• **Task details**
Your task is to repeat exactly the lines below between the line holding "with_strategy transparent [room]" and the line holding "((zeroCPUTimes, Some e), h, w')", inclusive, and only those.

Records from a data collection:
---

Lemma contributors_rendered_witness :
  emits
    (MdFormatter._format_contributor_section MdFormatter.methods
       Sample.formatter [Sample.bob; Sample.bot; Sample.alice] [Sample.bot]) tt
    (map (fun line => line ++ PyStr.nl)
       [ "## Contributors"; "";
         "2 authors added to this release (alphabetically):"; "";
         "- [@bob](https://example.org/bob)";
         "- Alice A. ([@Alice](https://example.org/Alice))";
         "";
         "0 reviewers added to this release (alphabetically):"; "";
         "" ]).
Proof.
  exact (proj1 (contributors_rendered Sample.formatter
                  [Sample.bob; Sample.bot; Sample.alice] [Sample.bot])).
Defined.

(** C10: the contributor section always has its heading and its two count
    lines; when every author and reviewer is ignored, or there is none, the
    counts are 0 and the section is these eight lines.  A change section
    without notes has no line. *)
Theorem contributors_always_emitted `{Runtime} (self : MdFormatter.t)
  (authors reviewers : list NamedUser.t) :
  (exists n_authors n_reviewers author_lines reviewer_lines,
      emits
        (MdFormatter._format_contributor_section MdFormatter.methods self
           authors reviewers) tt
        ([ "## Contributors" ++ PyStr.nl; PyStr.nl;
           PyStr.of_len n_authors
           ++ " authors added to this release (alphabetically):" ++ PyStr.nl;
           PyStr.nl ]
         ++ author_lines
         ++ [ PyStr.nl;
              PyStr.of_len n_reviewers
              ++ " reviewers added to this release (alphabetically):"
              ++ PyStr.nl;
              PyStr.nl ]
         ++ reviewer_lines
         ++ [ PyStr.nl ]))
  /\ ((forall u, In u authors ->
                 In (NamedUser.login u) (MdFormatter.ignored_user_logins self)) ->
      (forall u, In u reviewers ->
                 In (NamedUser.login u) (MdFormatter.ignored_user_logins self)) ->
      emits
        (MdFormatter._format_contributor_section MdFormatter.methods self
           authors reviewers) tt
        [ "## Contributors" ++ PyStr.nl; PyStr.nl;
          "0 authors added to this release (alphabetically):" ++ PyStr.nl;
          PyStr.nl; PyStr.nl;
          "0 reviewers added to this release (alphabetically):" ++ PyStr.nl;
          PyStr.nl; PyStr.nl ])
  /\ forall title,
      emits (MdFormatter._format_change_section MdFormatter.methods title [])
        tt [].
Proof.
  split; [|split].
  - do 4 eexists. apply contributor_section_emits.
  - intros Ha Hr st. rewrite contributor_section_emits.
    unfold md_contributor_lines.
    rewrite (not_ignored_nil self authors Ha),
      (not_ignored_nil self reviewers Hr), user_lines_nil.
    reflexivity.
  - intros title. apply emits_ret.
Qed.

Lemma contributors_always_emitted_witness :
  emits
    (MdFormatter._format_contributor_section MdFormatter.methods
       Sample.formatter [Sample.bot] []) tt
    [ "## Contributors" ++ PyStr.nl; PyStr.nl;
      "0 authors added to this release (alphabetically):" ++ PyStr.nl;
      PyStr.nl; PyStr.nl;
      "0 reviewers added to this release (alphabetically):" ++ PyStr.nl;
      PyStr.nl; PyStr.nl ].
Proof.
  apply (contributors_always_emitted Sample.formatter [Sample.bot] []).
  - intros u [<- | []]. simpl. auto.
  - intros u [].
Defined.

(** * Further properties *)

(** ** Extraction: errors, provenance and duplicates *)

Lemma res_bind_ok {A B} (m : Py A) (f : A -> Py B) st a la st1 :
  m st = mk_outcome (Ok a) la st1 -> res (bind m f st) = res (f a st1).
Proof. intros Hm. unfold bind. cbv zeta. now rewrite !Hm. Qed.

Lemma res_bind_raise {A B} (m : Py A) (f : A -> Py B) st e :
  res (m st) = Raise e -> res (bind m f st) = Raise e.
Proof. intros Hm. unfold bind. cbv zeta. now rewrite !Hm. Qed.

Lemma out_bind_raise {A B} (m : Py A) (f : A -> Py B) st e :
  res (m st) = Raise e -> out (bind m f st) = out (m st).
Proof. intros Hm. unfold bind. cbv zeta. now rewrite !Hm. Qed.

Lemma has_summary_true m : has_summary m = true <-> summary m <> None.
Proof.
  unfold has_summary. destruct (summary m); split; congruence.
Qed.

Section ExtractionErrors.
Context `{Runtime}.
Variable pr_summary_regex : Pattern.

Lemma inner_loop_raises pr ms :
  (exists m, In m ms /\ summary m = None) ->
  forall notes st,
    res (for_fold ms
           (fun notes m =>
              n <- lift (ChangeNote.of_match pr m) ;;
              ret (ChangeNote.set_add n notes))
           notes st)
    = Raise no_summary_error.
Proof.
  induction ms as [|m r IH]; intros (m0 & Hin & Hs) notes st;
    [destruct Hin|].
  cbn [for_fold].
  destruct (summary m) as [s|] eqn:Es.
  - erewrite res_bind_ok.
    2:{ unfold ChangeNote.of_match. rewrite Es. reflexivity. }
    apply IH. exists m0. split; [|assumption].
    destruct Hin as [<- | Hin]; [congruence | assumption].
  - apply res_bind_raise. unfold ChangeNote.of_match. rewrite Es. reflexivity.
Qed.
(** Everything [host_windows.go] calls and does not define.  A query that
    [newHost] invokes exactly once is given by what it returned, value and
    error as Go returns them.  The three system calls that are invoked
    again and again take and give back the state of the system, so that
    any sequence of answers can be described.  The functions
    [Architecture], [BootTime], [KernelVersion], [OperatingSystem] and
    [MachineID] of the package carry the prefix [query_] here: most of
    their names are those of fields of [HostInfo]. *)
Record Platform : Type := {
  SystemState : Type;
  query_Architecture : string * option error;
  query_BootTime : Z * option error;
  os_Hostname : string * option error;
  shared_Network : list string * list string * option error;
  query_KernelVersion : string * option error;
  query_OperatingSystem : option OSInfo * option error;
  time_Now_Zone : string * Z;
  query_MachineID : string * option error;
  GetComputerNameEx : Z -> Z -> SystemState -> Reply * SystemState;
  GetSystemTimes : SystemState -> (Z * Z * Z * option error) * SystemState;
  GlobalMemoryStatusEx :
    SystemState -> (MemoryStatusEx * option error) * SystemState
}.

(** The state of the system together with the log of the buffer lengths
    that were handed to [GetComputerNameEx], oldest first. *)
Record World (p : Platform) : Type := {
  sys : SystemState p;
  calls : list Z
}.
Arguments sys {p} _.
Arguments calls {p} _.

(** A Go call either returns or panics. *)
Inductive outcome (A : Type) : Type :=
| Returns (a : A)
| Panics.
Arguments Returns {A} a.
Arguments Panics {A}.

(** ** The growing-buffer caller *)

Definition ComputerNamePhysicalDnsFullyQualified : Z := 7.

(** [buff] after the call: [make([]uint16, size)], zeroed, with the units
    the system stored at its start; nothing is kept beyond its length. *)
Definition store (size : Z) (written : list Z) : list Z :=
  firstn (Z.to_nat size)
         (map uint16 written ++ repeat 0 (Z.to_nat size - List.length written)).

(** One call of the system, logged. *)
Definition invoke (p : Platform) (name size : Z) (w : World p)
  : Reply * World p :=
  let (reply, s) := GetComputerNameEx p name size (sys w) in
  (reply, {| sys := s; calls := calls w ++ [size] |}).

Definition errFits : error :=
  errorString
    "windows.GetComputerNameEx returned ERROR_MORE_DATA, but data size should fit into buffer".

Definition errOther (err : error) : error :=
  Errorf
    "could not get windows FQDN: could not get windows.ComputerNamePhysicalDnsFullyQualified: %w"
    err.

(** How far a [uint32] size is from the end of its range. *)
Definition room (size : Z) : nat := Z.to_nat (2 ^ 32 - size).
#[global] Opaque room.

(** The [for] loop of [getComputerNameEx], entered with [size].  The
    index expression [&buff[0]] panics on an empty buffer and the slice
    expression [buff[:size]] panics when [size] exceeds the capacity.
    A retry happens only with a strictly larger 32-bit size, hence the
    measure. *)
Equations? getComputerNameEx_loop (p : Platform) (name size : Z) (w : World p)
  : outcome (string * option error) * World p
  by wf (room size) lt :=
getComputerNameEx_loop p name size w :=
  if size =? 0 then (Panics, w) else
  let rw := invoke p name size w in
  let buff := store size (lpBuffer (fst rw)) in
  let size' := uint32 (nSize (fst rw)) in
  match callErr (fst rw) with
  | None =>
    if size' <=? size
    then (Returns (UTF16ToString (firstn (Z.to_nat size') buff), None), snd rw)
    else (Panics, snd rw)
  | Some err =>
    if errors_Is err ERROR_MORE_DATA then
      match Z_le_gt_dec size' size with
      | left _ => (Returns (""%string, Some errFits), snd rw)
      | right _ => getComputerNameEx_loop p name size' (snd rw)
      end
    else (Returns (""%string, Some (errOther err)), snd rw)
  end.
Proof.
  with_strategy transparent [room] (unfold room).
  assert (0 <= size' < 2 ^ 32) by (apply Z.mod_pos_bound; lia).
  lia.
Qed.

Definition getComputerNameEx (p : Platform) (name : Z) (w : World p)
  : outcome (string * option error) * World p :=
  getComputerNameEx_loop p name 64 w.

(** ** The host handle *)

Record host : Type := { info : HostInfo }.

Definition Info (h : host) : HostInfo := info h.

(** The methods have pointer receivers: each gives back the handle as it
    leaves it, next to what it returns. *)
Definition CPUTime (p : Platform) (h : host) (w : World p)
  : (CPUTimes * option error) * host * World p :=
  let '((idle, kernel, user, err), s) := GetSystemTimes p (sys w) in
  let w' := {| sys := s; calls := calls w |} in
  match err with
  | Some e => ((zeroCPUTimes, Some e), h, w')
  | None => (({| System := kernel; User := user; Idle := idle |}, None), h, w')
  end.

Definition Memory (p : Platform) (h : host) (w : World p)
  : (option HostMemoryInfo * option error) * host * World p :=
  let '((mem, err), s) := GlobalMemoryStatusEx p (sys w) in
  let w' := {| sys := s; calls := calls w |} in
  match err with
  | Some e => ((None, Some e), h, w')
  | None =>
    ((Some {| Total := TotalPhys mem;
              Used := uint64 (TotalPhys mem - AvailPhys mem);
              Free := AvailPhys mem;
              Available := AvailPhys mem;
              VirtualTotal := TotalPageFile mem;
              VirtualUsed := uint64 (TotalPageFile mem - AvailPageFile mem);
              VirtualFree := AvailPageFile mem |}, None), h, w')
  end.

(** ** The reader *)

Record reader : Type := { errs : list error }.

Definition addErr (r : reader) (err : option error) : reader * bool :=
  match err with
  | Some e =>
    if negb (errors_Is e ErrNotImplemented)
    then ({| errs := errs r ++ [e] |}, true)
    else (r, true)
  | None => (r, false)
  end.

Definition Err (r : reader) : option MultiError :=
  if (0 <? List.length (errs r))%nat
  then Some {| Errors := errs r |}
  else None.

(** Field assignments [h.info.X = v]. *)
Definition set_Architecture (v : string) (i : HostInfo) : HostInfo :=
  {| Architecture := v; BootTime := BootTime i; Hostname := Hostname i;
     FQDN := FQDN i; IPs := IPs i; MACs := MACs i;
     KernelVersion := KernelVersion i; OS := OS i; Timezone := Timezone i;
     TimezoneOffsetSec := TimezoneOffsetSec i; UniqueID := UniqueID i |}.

---

• **Answer below**
  with_strategy transparent [room] (unfold room).
  assert (0 <= size' < 2 ^ 32) by (apply Z.mod_pos_bound; lia).
  lia.
Qed.

Definition getComputerNameEx (p : Platform) (name : Z) (w : World p)
  : outcome (string * option error) * World p :=
  getComputerNameEx_loop p name 64 w.

(** ** The host handle *)

Record host : Type := { info : HostInfo }.

Definition Info (h : host) : HostInfo := info h.

(** The methods have pointer receivers: each gives back the handle as it
    leaves it, next to what it returns. *)
Definition CPUTime (p : Platform) (h : host) (w : World p)
  : (CPUTimes * option error) * host * World p :=
  let '((idle, kernel, user, err), s) := GetSystemTimes p (sys w) in
  let w' := {| sys := s; calls := calls w |} in
  match err with
  | Some e => ((zeroCPUTimes, Some e), h, w')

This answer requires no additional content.